ALTE MEISTER
: Das verdeckte Verbrechen

Das Pensum lag bei rund zwei Metern pro Tag. Am Ende war der Tunnel, der 475 Talibankämpfer aus dem afghanischen Sarposagefängnis befreite, über 300 Meter lang. Fünf Monate hatten sie gegraben. Ein Coup, der selbst den Ausbruch von Steve McQueen in „Gesprengte Ketten“ in den Schatten stellt.

In dem Klassiker von Regisseur John Sturges aus dem Jahre 1963 fliehen alliierte Kriegsgefangene aus einem deutschen Lager. Sie wählen dazu, wie am Montag die Taliban, die edelste Form der Gefängnisflucht: den Tunnelbau.

Ob mit Schaufel oder gar Löffel („Die Flucht von Alcatraz“), der Ausbruch durch die Erde steht für Cleverness, Chuzpe und sogar Anstand. Der Verbrecher wird zum gewieften Sympathieträger, zumindest solange niemand zu Schaden kommt. Hollywood hat daraus das Genre „Heist-Movie“ gemacht.
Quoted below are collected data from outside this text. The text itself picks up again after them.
Lemma expiry_total a b : expiry_order a b \/ expiry_order b a.
Proof. unfold expiry_order. lia. Qed.
Lemma expiry_trans : Transitive expiry_order.
Proof. intros a b c. unfold expiry_order. lia. Qed.
Lemma expiry_antisym a b : expiry_order a b -> expiry_order b a -> do_Id a = do_Id b.
Proof. unfold expiry_order. lia. Qed.

(** A clock that stands still and peers that answer. *)
Definition still (w : time) (ids : list Z) : env := mkEnv [] [] w ids.

Definition in_slot (wall : time) (logicSlot : Z) (o : DOrder) : bool := orderMatchesLogicSlot wall o logicSlot.

Lemma scan_batch_run w ids slot limit batch : forall orders sh,
  Z.of_nat (length orders) < limit ->
  scan_batch slot limit batch orders (still w ids, sh) =
    (Ok (let m := filter (fun o => in_slot w slot o = true) batch in
         if limit <=? Z.of_nat (length orders + length m)
         then (take (Z.to_nat limit) (orders ++ m), true) else (orders ++ m, false)), (still w ids, sh)).
Proof.
  induction batch as [|o batch IH]; intros orders sh Hlen; cbn [scan_batch].
  { cbn. rewrite Nat.add_0_r, app_nil_r. destruct (Z.leb_spec limit (Z.of_nat (length orders))); [lia|done]. }
  change ((now ≫= ?k) (still w ids, sh)) with (k w (still w ids, sh)). cbv beta.
  rewrite filter_cons_bool. change (orderMatchesLogicSlot w o slot) with (in_slot w slot o).
  destruct (in_slot w slot o) eqn:Eo.
  - cbv zeta. cbn [length]. rewrite length_app. cbn [length].
    destruct (Z.leb_spec limit (Z.of_nat (length orders + 1))) as [Hge|Hlt].
    + destruct (Z.leb_spec limit (Z.of_nat (length orders + S (length (filter (fun o0 => in_slot w slot o0 = true) batch))))); [|lia].
      unfold mret, M_ret. rewrite (app_assoc orders [o] (filter _ batch) : orders ++ o :: _ = _), take_app_length'; [done|]. rewrite length_app. cbn. lia.
    + rewrite IH by (rewrite length_app; cbn; lia). rewrite length_app. cbn [length].
      rewrite <- app_assoc. cbn [app].
      by replace (length orders + 1 + length (filter (fun o0 => in_slot w slot o0 = true) batch))%nat
        with (length orders + S (length (filter (fun o0 => in_slot w slot o0 = true) batch)))%nat by lia.
  - by apply IH.
Qed.

Lemma read_table {A} suffix sh rows (m : M (list DOrder) A) :
  s_orders sh !! suffix = Some rows -> (m rows).2 = rows -> on_order_table suffix m sh = ((m rows).1, sh).
Proof.
  intros Hr Hm. unfold on_order_table, on_table. rewrite Hr. destruct (m rows) as [r rows']. cbn in *. subst rows'.
  rewrite insert_id by done. by destruct sh.
Qed.

Lemma last_app_some {A} (l1 l2 : list A) x : last l2 = Some x -> last (l1 ++ l2) = Some x.
Proof. intros Hl. rewrite last_app. by rewrite Hl. Qed.

Definition cursor_of (l : list DOrder) : option (time * Z) :=
  match last l with None => None | Some x => Some (do_OrderExpireTime x, do_Id x) end.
Auch in Kandahar wurde bislang noch niemand erschossen. Es scheint also, als wären selbst Talibanextremisten lernfähig. Als vor drei Jahren mehrere hundert Gefangene aus demselben Gefängnis stürmten, kamen zwanzig Menschen ums Leben, darunter zehn Polizisten.

In „Gesprengte Ketten“, der auf wahren Ereignissen aus dem Zweiten Weltkrieg basiert, gruben die gefangenen alliierten Soldaten, um ihre Fluchtchancen zu erhöhen, nicht nur einen, sondern gleich drei Tunnel, namens Harry, Dick und Tom.

Diese waren mit Holz verschalt, beleuchtet und mit Luftpumpen versehen. Dazu waren die Schächte mit Gleisen für kleine Waggons ausgerüstet. Die Talibankämpfer bedurften so viel Ingenieurskunst nicht, um freizukommen.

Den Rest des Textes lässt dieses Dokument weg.